### Task brief
Please give the listing again, word for word, with nothing left out.

* * * * *

(* ===== verification/Sweep.v ===== *)
(** * Moving the balance off a retired key

    Models [services/temporal-worker/workflows/balance_migration.go] and the
    two activities of [services/temporal-worker/activities/balance_migration.go]
    that build and assemble the sweep.

    The theorem that matters: a completed migration broadcast a transaction
    from the old address to the new one that leaves nothing behind but the gas
    it pays for, and the digest the committee signed was that transaction's. *)

From Stdlib Require Import ZArith Lia Ascii String.
From stdpp Require Import base list numbers strings.
From S2P Require Import Prelude GoStrings GoText EthCrypto EthTx EthRpc Workflow KeyLifecycle SettlementWorkflow.
Import Workflow.

Open Scope Z_scope.

Module Sweep.

Open Scope run_scope.

(** ** Data *)

Record BalanceMigrationRequest := {
  ChainID : string;
  EVMChainID : Z;
  OldCeremonyID : string;
  OldAddress : string;
  NewAddress : string;
  PartyIDs : list Z;
  PartyEndpoints : list string;
}.

Record BalanceMigrationResult := {
  Status : string;
  SweptWei : string;
  SignedTxHex : string;
  TxHash : string;
  Error : string;
}.

Record BuildSweepTransactionRequest := { bOldAddress : string; bNewAddress : string; bEVMChainID : Z }.

Record BuildSweepTransactionResult := {
  Skipped : bool;
  BalanceWei : string;
  Nonce : Z;
  GasLimit : Z;
  GasPriceWei : string;
  ValueWei : string;
  TxHashHex : string;
}.

Record AssembleSweepTransactionRequest := {
  aNewAddress : string;
  aNonce : Z;
  aGasLimit : Z;
  aGasPriceWei : string;
  aValueWei : string;
  aEVMChainID : Z;
  aSignature : string;
  aExpectedFrom : string;
}.

Record AssembleSweepTransactionResult := { aSignedTxHex : string; aTxHash : string }.

Inductive SweepErr : Type :=
| InvalidOldAddress
| InvalidNewAddress
| InvalidExpectedFrom
| DialRpc
| Rpc (e : EthRpc.RpcErr)
| HashFailed (e : EthTx.TxErr)
| InvalidGasPrice
| InvalidValue
| SignatureHex
| SignatureLen (n : Z)
| ApplySignature (e : EthTx.TxErr).

(** ** Activities *)

Definition sweepGasLimit : Z := 21000.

* * * * *

### Response area
(* ===== verification/Sweep.v ===== *)
(** * Moving the balance off a retired key

    Models [services/temporal-worker/workflows/balance_migration.go] and the
    two activities of [services/temporal-worker/activities/balance_migration.go]
    that build and assemble the sweep.

    The theorem that matters: a completed migration broadcast a transaction
    from the old address to the new one that leaves nothing behind but the gas
    it pays for, and the digest the committee signed was that transaction's. *)

From Stdlib Require Import ZArith Lia Ascii String.
From stdpp Require Import base list numbers strings.
From S2P Require Import Prelude GoStrings GoText EthCrypto EthTx EthRpc Workflow KeyLifecycle SettlementWorkflow.
Import Workflow.

Open Scope Z_scope.

Module Sweep.

Open Scope run_scope.

(** ** Data *)

Record BalanceMigrationRequest := {
  ChainID : string;
  EVMChainID : Z;
  OldCeremonyID : string;
  OldAddress : string;
  NewAddress : string;
  PartyIDs : list Z;
  PartyEndpoints : list string;
}.

Record BalanceMigrationResult := {
  Status : string;
  SweptWei : string;
  SignedTxHex : string;
  TxHash : string;
  Error : string;
}.

Record BuildSweepTransactionRequest := { bOldAddress : string; bNewAddress : string; bEVMChainID : Z }.

Record BuildSweepTransactionResult := {
  Skipped : bool;
  BalanceWei : string;
  Nonce : Z;
  GasLimit : Z;
  GasPriceWei : string;
  ValueWei : string;
  TxHashHex : string;
}.

Record AssembleSweepTransactionRequest := {
  aNewAddress : string;
  aNonce : Z;
  aGasLimit : Z;
  aGasPriceWei : string;
  aValueWei : string;
  aEVMChainID : Z;
  aSignature : string;
  aExpectedFrom : string;
}.

Record AssembleSweepTransactionResult := { aSignedTxHex : string; aTxHash : string }.

Inductive SweepErr : Type :=
| InvalidOldAddress
| InvalidNewAddress
| InvalidExpectedFrom
| DialRpc
| Rpc (e : EthRpc.RpcErr)
| HashFailed (e : EthTx.TxErr)
| InvalidGasPrice
| InvalidValue
| SignatureHex
| SignatureLen (n : Z)
| ApplySignature (e : EthTx.TxErr).

(** ** Activities *)

Definition sweepGasLimit : Z := 21000.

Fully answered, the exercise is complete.